Ici, le pastis qui coule de la bouteille au verre et du verre au gosier, - je m'arrêterais là -, ressemble à un fleuve d'Amérique du Sud.
Ici, Il y a une poésie de l'insolite et du quotidien. Les oiseaux font du xylophone, tandis que des milliers de grenouilles font vibrer leurs trombones : chez
René Fallet, les bruits de la nature, c'est un concert de
Count Basie. Les papillons de nuit, les lucioles et les constellations sont aux manettes pour nous donner l'illusion, le temps d'une cavale, que la vie est vraiment féerique.

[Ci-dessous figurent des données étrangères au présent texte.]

Lemma stays_spawn_access access remote : stays rt0 dir (spawn_access dir access remote).
Proof. unfold spawn_access, write_access. stay Hf. Qed.
Lemma stays_proof_result run : stays rt0 dir (proof_result dir run).
Proof. unfold proof_result. repeat case_match; stay Hf. Qed.
Lemma stays_verify account hid key : stays rt0 dir (verify_with_child dir account hid key).
Proof. unfold verify_with_child, write_access. stay Hf. apply stays_proof_result. Qed.
Lemma stays_probe_result run : stays rt0 dir (probe_result dir run).
Proof. unfold probe_result. repeat case_match; stay Hf. Qed.
Lemma stays_create_result run : stays rt0 dir (create_result dir run).
Proof. unfold create_result. repeat case_match; stay Hf. Qed.
Lemma stays_discovery_result run : stays rt0 dir (discovery_result dir run).
Proof. unfold discovery_result. repeat case_match; stay Hf. Qed.
End bodies.

(** ** What the bodies log *)

(** The directory's exact content. *)
Definition holds (rt0 : Runtime) (dir : bytes) (l : list (bytes * File)) (w : World) : Prop :=
  runtime w = set_dirs rt0 (child_dirs rt0 ++ [(dir, {| dir_meta := private_meta; files := l |})])
                (permits rt0 - 1).

Lemma holds_files rt0 dir l w :
  find_entry dir (child_dirs rt0) = None -> holds rt0 dir l w ->
  find_entry dir (child_dirs (runtime w)) = Some {| dir_meta := private_meta; files := l |}.
Proof. intros Hf ->. by apply find_entry_snoc. Qed.

Lemma holds_alter rt0 dir l f w :
  find_entry dir (child_dirs rt0) = None -> holds rt0 dir l w ->
  holds rt0 dir (f l) (advance w (alter_files dir f (runtime w))).
Proof.
  intros Hf Hl. unfold holds. cbn. rewrite Hl. unfold alter_files, set_dirs. cbn.
  by rewrite alter_entry_snoc.
Qed.
(** The loop over a history of turns; [Continue]: it is still running. *)
Fixpoint run_tunnel (m : Mux) (ts : list Turn) : Mux * list Effect * Flow :=
  match ts with
  | [] => (m, [], Continue)
  | t :: ts =>
      let '(m, effects, flow) := turn m t in
      match flow with
      | Return r => (m, effects, Return r)
      | Continue =>
          let '(m, later, flow) := run_tunnel m ts in (m, effects ++ later, flow)
      end
  end.


(** [TunnelHandle::open_stream]: the caller's side of [TunnelCommand::Open].
    [queued]: the command was accepted in time; [response]: what the loop
    answered in time; the barrier and the lease are asked again afterwards. *)
Definition open_stream (lease0 lease1 : bool) (barrier0 barrier_sending barrier_waiting barrier1 : bool)
    (queued : bool) (response : option (result RelayError Z)) : result RelayError Z :=
  if negb lease0 then Err Fenced
  else if barrier0 then Err Unavailable
  else if barrier_sending then Err Unavailable
  else if negb queued then Err Unavailable
  else if barrier_waiting then Err Unavailable
  else
    answer ← ok_or Unavailable response;
    stream ← answer;
    if negb lease1 then Err Fenced
    else if barrier1 then Err Unavailable
    else Ok stream.

(** ** What a turn may do *)

Record mux_ok (m : Mux) : Prop := {
  next_range : 1 <= next_stream_id m <= u32_max;
  writers_opened : forall s, s ∈ writers m -> 1 <= s < next_stream_id m;
  writers_bound : Z.of_nat (size (writers m)) <= MAX_STREAMS;
  nonce_range : 0 <= ping_nonce m <= u64_max;
  pings_bound : zlen (outstanding_pings m) <= MAX_PINGS;
  pings_distinct : NoDup (outstanding_pings m);
  pings_sent : Forall (fun p => 1 <= p <= ping_nonce m) (outstanding_pings m);
}.

(** The stream ids a history opened. *)
Definition spawns (e : list Effect) : list Z :=
  omap (fun x => match x with Spawned s => Some s | _ => None end) e.
Definition is_sent (x : Effect) : bool :=
  match x with Sent _ | Spawned _ => true | _ => false end.

(** Replay the stream operations: a stream is opened once, written only while
    open, and shut down only while open. *)
Definition replay1 (open : gset Z) (x : Effect) : option (gset Z) :=
  match x with
  | Spawned s => if bool_decide (s ∈ open) then None else Some ({[s]} ∪ open)
  | Wrote s _ => if bool_decide (s ∈ open) then Some open else None
  | ShutDown s => if bool_decide (s ∈ open) then Some (open ∖ {[s]}) else None
  | Sent _ | Answered _ => Some open
  end.
Fixpoint replay (open : gset Z) (e : list Effect) : option (gset Z) :=
  match e with [] => Some open | x :: e => open ← replay1 open x; replay open e end.

Lemma replay_app open e1 e2 :
  replay open (e1 ++ e2) = (open' ← replay open e1; replay open' e2).
Proof.
  revert open; induction e1 as [|x e1 IH]; intros open; [done |].
  cbn. destruct (replay1 open x); [apply IH | done].
Qed.

Lemma remove_ping_spec nonce pings rest :
  remove_ping nonce pings = Some rest ->
  exists l r, pings = l ++ nonce :: r /\ rest = l ++ r.
Proof.
  revert rest; induction pings as [|p pings IH]; intros rest H; [done |]. cbn in H.
  destruct (Z.eqb_spec p nonce) as [-> |].
  - injection H as <-. by exists [], pings.
  - destruct (remove_ping nonce pings) as [rest'|]; [| done]. injection H as <-.
    destruct (IH _ eq_refl) as (l & r & -> & ->). by exists (p :: l), r.
Qed.

(** What one turn does to the table and to the streams. *)
Record turn_ok (m m' : Mux) (e : list Effect) : Prop := {
  turn_keeps : mux_ok m';
  turn_spawns : spawns e = seqZ (next_stream_id m) (next_stream_id m' - next_stream_id m);
  turn_grows : next_stream_id m <= next_stream_id m';
  turn_replay : replay (writers m) e = Some (writers m');
}.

Et puis, drôle et instructif à la fois, j'ai découvert que les limaces avaient une conscience mathématique : le chemin le plus court pour passer d'un point à un autre est bien une droite, même si sur cette droite, qui peut laisser des traces visqueuses, se trouve le visage d'un voyageur vélocipédique endormi dans une prairie !

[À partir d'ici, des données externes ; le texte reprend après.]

(** A first start leaves one deployment with one active credential. *)
Lemma initialize_body_Ok c t fresh s s' id :
  custody_ok s -> deployment (base (tables s)) = None -> encryption_key c = key ->
  material_ok (fs_material fresh) -> initialize_body BUILD_ID c t fresh s = Ok (s', id) ->
  id = fs_deployment fresh /\ deployment (base (tables s')) = Some (expected_row BUILD_ID c id)
  /\ nodes (base (tables s')) = nodes (base (tables s)) /\ custody_ok s'
  /\ audit s' = {| au_deployment := id; au_kind := lit "ssh_credential"; au_machine := None;
                   au_credential := Some (fs_credential fresh); au_action := lit "create_default";
                   au_outcome := lit "success" |}
               :: deployment_event id (lit "initialize") :: audit s.
Proof.
  intros Hok Hd Hkey Hm Hb. destruct (unborn_empty s Hok Hd) as [Hr Hma].
  unfold initialize_body in Hb. inv_ok. rewrite Hkey in *. clear Hkey. simplify_eq.
  match goal with Hg : generate_credential _ _ _ _ = Ok _ |- _ =>
    pose proof (generate_sealed _ _ _ _ Hg Hm) as Hseal end.
  match goal with Hi : insert_credential _ _ _ _ _ _ = Some _ |- _ =>
    apply insert_credential_Some in Hi as (x & -> & _ & Hx & Hn & He & Ha & _) end.
  repeat match goal with Hq : append_audit _ _ _ _ _ _ = Ok _ |- _ =>
    apply append_audit_Ok in Hq as -> end.
  cbn. split_and!; try done. rewrite Hr.
  split; cbn; rewrite ?Hma; unfold active_in; cbn; try done.
  - intros k y [[<- <-] | [_ Hk]]%lookup_insert_Some; [| by rewrite lookup_empty in Hk].
    eexists. split; [done |]. cbn. split; [done |]. unfold sealed. by rewrite He.
  - intros _. rewrite lookup_insert_eq. cbn. by rewrite Ha.
  - by rewrite map_size_insert_None.
  - intros k k' y y' [[<- _] | [_ Hk]]%lookup_insert_Some
      [[<- _] | [_ Hk']]%lookup_insert_Some _; try done; by rewrite lookup_empty in *.
  - by intros d [= <-].
Qed.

Ah ! Et puis les noms, les surnoms... Suce-la-glace, Comme-la-lune, Mouillefarine...
Et puis de temps en temps, il y a l'amertume de l'amour qu'on croyait là au bord du chemin...

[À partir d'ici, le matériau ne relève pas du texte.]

(* ===== verification/Process.v ===== *)
(** * Process: the life of a server process

    Models [ServerState::bootstrap] of [crates/owlmux-server/src/service.rs],
    [RuntimeTasks] of [runtime.rs], the startup, task set, public accept loop
    and shutdown of [main.rs], and the health endpoints of [lib.rs], over the
    lease of [Lease] and the registry of [Registry].  The main task is a state
    machine whose steps interleave with the clocks, the renewals, the other
    tasks, the public connections and the relay tunnels. *)

From S2P Require Import Prelude Text Contracts Binary Secrets Cluster Config Ssh Lease Tables Authority Registry Custody Storage.
Import Relay.

(** ** Bootstrap *)

Inductive BootstrapError : Type :=
| BootStorage (e : StorageError) | BootLease (e : LeaseError) | BootSsh (e : SshError).

Definition base_of (s : Store) : Database := base (tables s).
Definition store_base (db : Database) (s : Store) : Store :=
  let t := tables s in
  put_tables {| base := db; credentials := credentials t; default_credential := default_credential t;
                machines := machines t; owners := owners t; enrollments := enrollments t;
                attempts := attempts t; bindings := bindings t |} s.

(** What the environment answers to one start: the migrations and pools, the
    storage transaction, the runtime root, the clock around the registration
    and its transaction. *)
Record StartInput : Type := {
  si_migrated : result StorageError unit; si_critical : bool; si_ordinary : bool;
  si_storage : Fate; si_now : Z; si_fresh : FirstStart;
  si_unlinks : bytes -> bool; si_lock : option (Metadata * bool); si_instance : Uuid;
  si_incarnation : Uuid; si_before : option Z; si_after : option Z; si_later : Z; si_lease : TxFate;
}.

Section bootstrap.
Context `{Haead : Aead} `{Hlower : Lower} `{Hsha : Sha256} `{Hhmac : Hmac} `{Huuid : UuidText}.
Variable BUILD_ID : bytes.

(** [ServerState::bootstrap]: the database, then the runtime root, then the
    lease; the rest of the state is fresh. *)
Definition server_bootstrap (c : Config) (x : StartInput) (s : Store) (root : Node)
    : Store * Node * result BootstrapError (Identity * NodeLease) :=
  let '(s, r) := bootstrap BUILD_ID c (si_migrated x) (si_critical x) (si_ordinary x)
                   (si_storage x) (si_now x) (si_fresh x) s in
  match r with
  | Err e => (s, root, Err (BootStorage e))
  | Ok d =>
      let '(root, r) := create_runtime (si_unlinks x) root (si_lock x) (si_instance x) in
      match r with
      | Err e => (s, root, Err (BootSsh e))
      | Ok _ =>
          let i := register_identity BUILD_ID c d (si_incarnation x) in
          let '(sys, r) := register i (base_of s) (si_before x) (si_after x) (si_later x) (si_lease x) in
          (store_base (database sys) s, root,
           match r with Err e => Err (BootLease e) | Ok _ => Ok (i, lease sys) end)
      end
  end.
End bootstrap.

(** ** runtime.rs *)

Inductive Task : Type := InternalServer | Renewals | FenceWatcher | PublicServer.
Global Instance Task_eq_dec : EqDecision Task.
Proof. solve_decision. Defined.

Record RuntimeTasks : Type := { cancelled : bool; closed : bool; running : list Task }.
Definition new_tasks : RuntimeTasks := {| cancelled := false; closed := false; running := [] |}.
Definition spawn (t : Task) (x : RuntimeTasks) : RuntimeTasks :=
  {| cancelled := cancelled x; closed := closed x; running := running x ++ [t] |}.
Definition cancel (x : RuntimeTasks) : RuntimeTasks :=
  {| cancelled := true; closed := closed x; running := running x |}.
(** What precedes the bounded wait of [shutdown]. *)
Definition begin_shutdown (x : RuntimeTasks) : RuntimeTasks :=
  {| cancelled := true; closed := true; running := running x |}.
Definition task_ended (t : Task) (x : RuntimeTasks) : RuntimeTasks :=
  {| cancelled := cancelled x; closed := closed x;
     running := List.filter (fun u => negb (bool_decide (u = t))) (running x) |}.
(** [TaskTracker::wait]. *)
Definition all_ended (x : RuntimeTasks) : bool := closed x && bool_decide (running x = []).

(** ** main.rs: public connections *)

Definition MAX_PUBLIC_CONNECTIONS : Z := 256.

(** [serve_public]: the free permits, the permit the loop holds while it waits
    for [accept], the connections that hold one each, and whether the loop has
    been left. *)
Record Public : Type := { free : Z; held : bool; connections : Z; left_loop : bool }.
Definition new_public : Public :=
  {| free := MAX_PUBLIC_CONNECTIONS; held := false; connections := 0; left_loop := false |}.

Inductive PublicEvent : Type := Acquire | Accepted | AcceptFailed | Completed | Cancelled.

(** A turn of the loop, or of the join loop after it; [None]: not enabled. *)
Definition public_step (token : bool) (e : PublicEvent) (p : Public) : option Public :=
  match e with
  | Acquire => if negb (left_loop p) && negb (held p) && (0 <? free p)
               then Some {| free := free p - 1; held := true; connections := connections p;
                            left_loop := false |} else None
  | Accepted => if held p then Some {| free := free p; held := false;
                                       connections := connections p + 1; left_loop := left_loop p |}
                else None
  | AcceptFailed => if held p then Some {| free := free p + 1; held := false;
                                           connections := connections p; left_loop := left_loop p |}
                    else None
  | Completed => if 0 <? connections p
                 then Some {| free := free p + 1; held := held p;
                              connections := connections p - 1; left_loop := left_loop p |} else None
  | Cancelled => if token && negb (left_loop p)
                 then Some {| free := if held p then free p + 1 else free p; held := false;
                              connections := connections p; left_loop := true |} else None
  end.
(** [serve_public] returns [Ok] when every connection has been joined. *)
Definition public_done (p : Public) : bool := left_loop p && (connections p =? 0).

(** ** main.rs: the process *)

Inductive Exit : Type :=
| Clean | ServerFailed | SignalFailed | ServerLost | DeadlineExceeded | ReleaseFailed.
(** The main task: [server] is the public server's result when that is what
    ended the wait, [to_close] the handles [close_all] took out and still has
    to close. *)
Inductive Phase : Type :=
| Serving | Drained (server : option bool) | Closing (server : option bool) (to_close : list Z)
| Waiting (server : option bool) | Stopped (server : option bool) | Exited (e : Exit).

Record Process : Type := {
  world : World; relays : Registry; tasks : RuntimeTasks; public : Public; phase : Phase;
  server_result : option (option bool);   (* the oneshot: a result, or a dropped sender *)
}.

Definition at_world (n : Process) (w : World) : Process :=
  {| world := w; relays := relays n; tasks := tasks n; public := public n; phase := phase n;
     server_result := server_result n |}.
Definition at_relays (n : Process) (r : Registry) : Process :=
  {| world := world n; relays := r; tasks := tasks n; public := public n; phase := phase n;
     server_result := server_result n |}.
Definition at_tasks (n : Process) (x : RuntimeTasks) : Process :=
  {| world := world n; relays := relays n; tasks := x; public := public n; phase := phase n;
     server_result := server_result n |}.
Definition at_phase (n : Process) (p : Phase) : Process :=
  {| world := world n; relays := relays n; tasks := tasks n; public := public n; phase := p;
     server_result := server_result n |}.
Definition at_public (n : Process) (p : Public) : Process :=
  {| world := world n; relays := relays n; tasks := tasks n; public := p; phase := phase n;
     server_result := server_result n |}.

Definition with_sys (w : World) (s : System) (rel : bool) : World :=
  {| sys := s; boot := boot w; dbnow := dbnow w; pending := pending w; released := rel |}.

(** [main] between [bootstrap] and the wait: the internal server only on a
    clustered node. *)
Definition started (internal : bool) (w : World) : Process :=
  let x := if internal then spawn InternalServer new_tasks else new_tasks in
  {| world := w; relays := Registry.initial;
     tasks := spawn PublicServer (spawn FenceWatcher (spawn Renewals x)); public := new_public;
     phase := Serving; server_result := None |}.

(** ** lib.rs: health and readiness *)

(** [build::BuildMetadata]; its values are fixed when the crate is built. *)
Record BuildMetadata : Type := { bm_id : bytes; bm_version : bytes }.
Record StatusResponse : Type := {
  sr_service : bytes; sr_stage : bytes; sr_status : bytes; sr_build : BuildMetadata;
}.
Definition status (stage value : bytes) (b : BuildMetadata) : StatusResponse :=
  {| sr_service := lit "owlmux-server"; sr_stage := stage; sr_status := value; sr_build := b |}.
Definition product_health (c : Config) (b : BuildMetadata) : StatusResponse :=
  status (profile_database_value c) (lit "ok") b.
(** Paths below [/api] and [/auth] that no router serves. *)
Definition api_not_found : Z * (bytes * bytes) :=
  (404, (lit "not_implemented", lit "This OwlMux route is not implemented.")).

(** Events of the main task; [r0] is the clock reading of [begin_drain]. *)
Inductive MainEvent : Type :=
| Signal (ok : bool) (r0 : option Z) (fate : TxFate)
| ServerEnded (r0 : option Z) (fate : TxFate)
| CloseAll | CloseNext | AllEnded | Deadline | Release (fate : TxFate).

Section process.
Variables (i : Identity) (base : Z).

(** A failed drain is only logged. *)
Definition drain (server : option bool) (r0 : option Z) (fate : TxFate) (n : Process) : Process :=
  let w := world n in
  at_phase (at_world n (with_sys w (fst (begin_drain i (sys w) r0 (dbnow w) fate)) (released w)))
    (Drained server).

(** [release], then the close of the database; a failed release is reported
    before the public server's own failure. *)
Definition release_node (server : option bool) (fate : TxFate) (n : Process) : Process :=
  let w := world n in
  let '(s, r) := release i (sys w) fate in
  at_phase (at_world n (with_sys w s true))
    (Exited (match r, server with
             | Err _, _ => ReleaseFailed
             | Ok _, Some false => ServerFailed
             | Ok _, _ => Clean
             end)).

J'ai aimé ce ton canaille, jamais vulgaire, pourfendeur du travail, de la maréchaussée, de l'ordre établi et de l'opinion publique, un ton que n'aurait pas renié
Georges Brassens ; d'ailleurs les deux artistes étaient amis,
René Fallet a chroniqué avec délice les chansons des albums vinyles du chanteur. C'est comme cela d'ailleurs que j'ai fait la connaissance de l'écrivain.
Jubilatoire !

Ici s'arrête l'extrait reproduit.